O comunicado oficial do Vaticano sobre a
morte do papa resumiu seu legado: "Ele nos ensinou a viver os valores do
Evangelho com fidelidade, coragem e amor universal. De modo especial, a favor
dos mais pobres e marginalizados". Francisco mudou de estilo e ênfase da
Igreja Católica da alta teologia de Bento XVI à proximidade de pároco com povo,
o "cheiro das ovelhas".
Correntes políticas
O fato de ser argentino e a convivência com o
peronismo fez de Francisco um ponto fora da curva. Nomeou cerca de 70% dos
cardeais que participarão do conclave, a maioria de fora da Europa, um deles da
Mongólia, pasto de apenas 1,3 mil católicos, segundo um crítico maledicente.
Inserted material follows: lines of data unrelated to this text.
(** [__init__], with the list of the warnings issued so far as the state.
    The state of the file object is that of [handle]. *)
Definition __init__ (args : InitArgs) : py (list string) (BgzfReader C) :=
  if max_cache_arg args <? 1 then
    raise (ValueError "Use max_cache with a minimum of 1")
  else
  let _buffers : C := cache_new (max_cache_arg args) in
  filepath_or_object ←
    (if truthy_file (filepath_or_object args) && truthy_file (filename args)
        && bool_decide (filename args ≠ filepath_or_object args) then
       raise (ValueError
         "filepath_or_object and filename parameters do not match. Try using only one")
     else if truthy_file (filepath_or_object args) then
       mret (filepath_or_object args)
     else if truthy_file (filename args) then mret (filename args)
     else raise (ValueError "either filepath_or_object or filename must be set"));
  handle ←
    match filepath_or_object with
    | Some (Path path) =>
        match filesystem path with
        | Some data => mret (mkHandle path data 0)
        | None => raise OSError
        end
    | _ => raise NameError
    end;
  let _text := negb (mode_is_binary (mode args)) in
  if negb (mode_is_binary (mode args)) then
    raise (IOError "BAM file requires binary mode ('rb')")
  else
  handle ←
    (if negb (ignore_truncation args) then
       match _check_truncation handle with
       | (Ok truncated, handle) =>
           if truncated then
             raise (Exception
               "BAM file may be truncated. Turn off ignore_truncation if you wish to continue")
           else mret handle
       | (Raise e, _) => raise e
       end
     else mret handle);
  init_rest args _buffers handle.
(** C1: for an accepted invocation, once the nonce is resolved and
    converted, the inner calldata converted and the wrapped invocation
    signed, [execute] submits to the account's "execute" entrypoint the
    calldata: the inner contract address, the selector of the entrypoint
    name, the inner calldata length, the inner calldata elements in order
    (each as the decimal string of its value), then the nonce (as a
    decimal string).  That submission is its last exchange and its only
    submission, and its answer is the outcome of [execute]. *)
Theorem execute_outer_calldata this transactions tx abis details log
    nonce0 log1 nonceBn values sg :
  sole_transaction transactions = Some tx ->
  nonce_step this details log = (inr nonce0, log1) ->
  toBN nonce0 = inr nonceBn ->
  map_throwing toBN (inner_calldata tx) = inr values ->
  SignerInterface.signTransaction (signer this) log1
    [ {| Invocation.contractAddress := ExecuteInvocation.contractAddress tx;
         Invocation.entrypoint := ExecuteInvocation.entrypoint tx;
         Invocation.calldata := Some (map BN_toString values);
         Invocation.signature := None |} ]
    {| walletAddress := address this; signerNonce := nonceBn |} abis
  = inr sg ->
  let request :=
    SignTransaction
      [ {| Invocation.contractAddress := ExecuteInvocation.contractAddress tx;
           Invocation.entrypoint := ExecuteInvocation.entrypoint tx;
           Invocation.calldata := Some (map BN_toString values);
           Invocation.signature := None |} ]
      {| walletAddress := address this; signerNonce := nonceBn |} abis in
  let outer :=
    {| Invocation.contractAddress := address this;
       Invocation.entrypoint := "execute";
       Invocation.calldata :=
         Some (ExecuteInvocation.contractAddress tx
               :: getSelectorFromName (ExecuteInvocation.entrypoint tx)
               :: Number_toString (length (inner_calldata tx))
               :: map BN_toString values ++ [BN_toString nonceBn]);
       Invocation.signature := Some sg |} in
  execute this transactions abis details log =
    (invokeFunction (provider this) (log1 ++ [request]) outer,
     log1 ++ [request; InvokeFunction outer]) /\
  forall submitted,
    In (InvokeFunction submitted)
       (appended (execute this transactions abis details) log) ->
    submitted = outer.
Proof.
  intros Hsole Hstep Hnonce Hvalues Hsign request outer.
  assert (Hrun : execute this transactions abis details log =
    (invokeFunction (provider this) (log1 ++ [request]) outer,
     log1 ++ [request; InvokeFunction outer])).
  { rewrite (execute_sole _ _ _ _ _ _ Hsole), execute_single_run.
    rewrite Hstep, Hnonce.
    assert (Hcd : bigNumberishArrayToDecimalStringArray (inner_calldata tx) =
                  inr (map BN_toString values))
      by (apply decimal_strings_spec; eauto).
    rewrite Hcd. cbv zeta. rewrite Hsign.
    subst request outer.
    rewrite length_map, (map_throwing_length _ _ _ Hvalues), <- app_assoc.
    reflexivity. }
  split; [exact Hrun|].
  intros submitted. unfold appended. rewrite Hrun.
  pose proof (nonce_step_log this details log) as Hlog1.
  rewrite Hstep in Hlog1. cbn [snd] in Hlog1.
  destruct (nonce details); subst log1; appended_norm;
    cbn [In]; intuition (try discriminate); congruence.
Qed.
(* --------------------------------------------------------------------- *)
(* Algorithm 16.2: cbextend                                               *)
(* --------------------------------------------------------------------- *)

(* for (i = 0; i < p->used; i++) append_cb(pool, ret, p[i], s[i]);
   [k] counts the iterations that remain. *)
Fixpoint cbextend_for (fuel : nat) (ret p s : seq nat) (i k : nat)
    : result (seq nat) :=
  if k is k'.+1 then
    ret' <- append_cb fuel ret (nth 0 p i) (nth 0 s i) ;;
    cbextend_for fuel ret' p s i.+1 k'
  else Ret ret.

Definition cbextend (fuel : nat) (ret p : seq nat) (b : nat) : result (seq nat) :=
  let ret1 :=
    if size p == 0 then (if b != 1 then array_add ret b else ret) else ret in
  x <- array_prod fuel p ;;
  '(a, r) <- ppi_ppo fuel b x ;;
  let ret2 := if r != 1 then array_add ret1 r else ret1 in
  s <- array_split fuel [::] a p ;;
  if size p != size s then Ret ret2
  else cbextend_for fuel ret2 p s 0 (size p).

(* --------------------------------------------------------------------- *)
(* Algorithm 17.3: cbmerge                                                *)
(* --------------------------------------------------------------------- *)

(* k & (1 << i) is nonzero exactly when bit i of k is set. *)
Definition bit (i k : nat) : bool := odd (k %/ 2 ^ i).

(* for (k = 0; k < n; k++) if (bit(i,k) == want) array_add(&r, q[k]);
   [k] is the index of the head of [q]. *)
Fixpoint select_bit (want : bool) (i k : nat) (q : seq nat) : seq nat :=
  if q is x :: q' then
    if bit i k == want then x :: select_bit want i k.+1 q'
    else select_bit want i k.+1 q'
  else [::].
(** ** App.tsx: upload proof *)

(** The template literal given to [ref(storage, ...)]. *)
Definition proofPath (p : Profile.t) (chore : Chore.t) (now : Z) : string :=
  "choreProofs/" +:+ Profile.familyCode p +:+ "/" +:+ Chore.id chore
  +:+ "-" +:+ pretty now +:+ ".jpg".

Definition uploadProof (env : Env) (chore : Chore.t) : M unit :=
  s ← gets ui;
  match profile s with
  | None => mret tt
  | Some p =>
      granted ← requestMediaLibraryPermissionsAsync env;
      if negb granted
      then alert "Permission needed" "We need access to your photos."
      else
        pickerResult ← launchImageLibraryAsync env;
        match canceled pickerResult, assets pickerResult with
        | true, _ | false, None | false, Some [] => mret tt
        | false, Some (asset :: _) =>
            try_catch
              (blob ← fetchBlob env (uri asset);
               let storageRef := proofPath p chore (env_now env) in
               uploadBytes env storageRef blob;;
               downloadUrl ← getDownloadURL env storageRef;
               updateDoc env (Chore.id chore) (list_to_map
                 [("status", Lit (VStr "completed"));
                  ("photoUrl", Lit (VStr downloadUrl));
                  ("completedBy", Lit (VStr (Profile.displayName p)));
                  ("completedAt", ServerTimestamp)]))
              (λ error,
                 consoleError "Failed to upload proof" error;;
                 alert "Upload failed" "Could not upload photo right now.")
        end
  end.

(** ** App.tsx: the View Projector *)

(** [chore.assignedTo?.toLowerCase().trim()]: [undefined] (here [None]) on
    [null], a [TypeError] on a value that is neither nullish nor a
    string. *)
Definition assignedKey (v : value) : outcome (option string) :=
  match v with
  | VNull => Resolved None
  | VStr s => Resolved (Some (Js.trim (Js.toLowerCase s)))
  | _ => Rejected "TypeError: chore.assignedTo?.toLowerCase is not a function"
  end.

(** [Array.prototype.filter] with a callback that may throw. *)
Fixpoint filterThrowing {A} (f : A → outcome bool) (l : list A)
  : outcome (list A) :=
  match l with
  | [] => Resolved []
  | x :: l' =>
      match f x with
      | Rejected e => Rejected e
      | Resolved b =>
          match filterThrowing f l' with
          | Rejected e => Rejected e
          | Resolved r => Resolved (if b then x :: r else r)
          end
      end
  end.

Definition childChores (p : option Profile.t) (chores : list Chore.t)
  : outcome (list Chore.t) :=
  match p with
  | None => Resolved []
  | Some p =>
      if negb (bool_decide (Profile.role p = child)) then Resolved []
      else
        filterThrowing
          (λ chore,
             match assignedKey (Chore.assignedTo chore) with
             | Rejected e => Rejected e
             | Resolved k =>
                 Resolved (bool_decide
                   (k = Some (Js.trim (Js.toLowerCase
                                         (Profile.displayName p)))))
             end)
          chores
  end.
Não será surpresa se o novo papa não for europeu.
Primeiro papa jesuíta da história, Bergoglio
fez um apostolado de inclinação franciscana. Ser o primeiro Francisco teve um
duplo significado: o pastoral, a piedade simples e próxima, com os pobres e
esquecidos, e o político, a ênfase na paz, nos direitos humanos e na ecologia.
Não mudou os dogmas da Igreja.
Com a palavra-chave "acolhimento",
pautou o debate sobre o papel das mulheres, a homossexualidade, os divorciados,
o diálogo com outras religiões, o que lhe valeu a oposição dos conservadores.
No Vaticano, sede da Igreja Católica,
coexistem diversas correntes teológicas e espirituais (tomistas, agostinianos,
jesuítas, franciscanos, carmelitas) ao lado de ordens e congregações religiosas
(Companhia de Jesus, Ordem de São Francisco, Dominicanos, Beneditinos) e grupos
como Opus Dei e Comunhão e Libertação. Entretanto, o que divide a igreja são
suas correntes político-eclesiais. São elas que vão decidir o futuro da Igreja
Católica romana.
Conservadores e tradicionalistas defendem a
velha liturgia, a moral sexual rígida e são contra qualquer reforma. São
liderados por cardeais escanteados de seus cargos no Vaticano: Robert Sarah
(Guiné), Marc Ouellet (Canadá), Raymond Burke (Estados Unidos), Gerhard Müller
(Alemanha) e Carlo Maria Viganò (Itália), que foi excomungado por Francisco.
Moderados ou institucionalistas buscam o
equilíbrio com atualizações pastorais sem afrontar as tradições. O cardeal
Pietro Parolin, secretário de Estado; Oswald Gracias, arcebispo de Mumbai
(Índia); o espanhol Fernando Vérgez Alzaga, governador do Vaticano; e o
irlandês radicado nos EUA Kevin Farrel, prefeito do Dicastério para os Leigos,
lideram essa corrente e controlam a burocracia do Vaticano.
Os principais apoiadores de Francisco,
progressistas e reformistas, querem um novo aggiornamento da Igreja,
com reformas pastorais e mais diálogo com o mundo moderno. Pode ser que o novo
papa saia dessa corrente, liderada pelos cardeais Luis Antonio Tagle
(Filipinas), prefeito adjunto do Dicastério para Evangelização; Matteo Zuppi
(Itália), arcebispo de Bolonha; Jean-Claude Hollerich (Luxemburgo), relator do
Sínodo da Sinodalidade e teólogo jesuíta; Robert McElroy (EUA), bispo de San
Diego; e o brasileiro Leonardo Steiner, arcebispo de Manaus.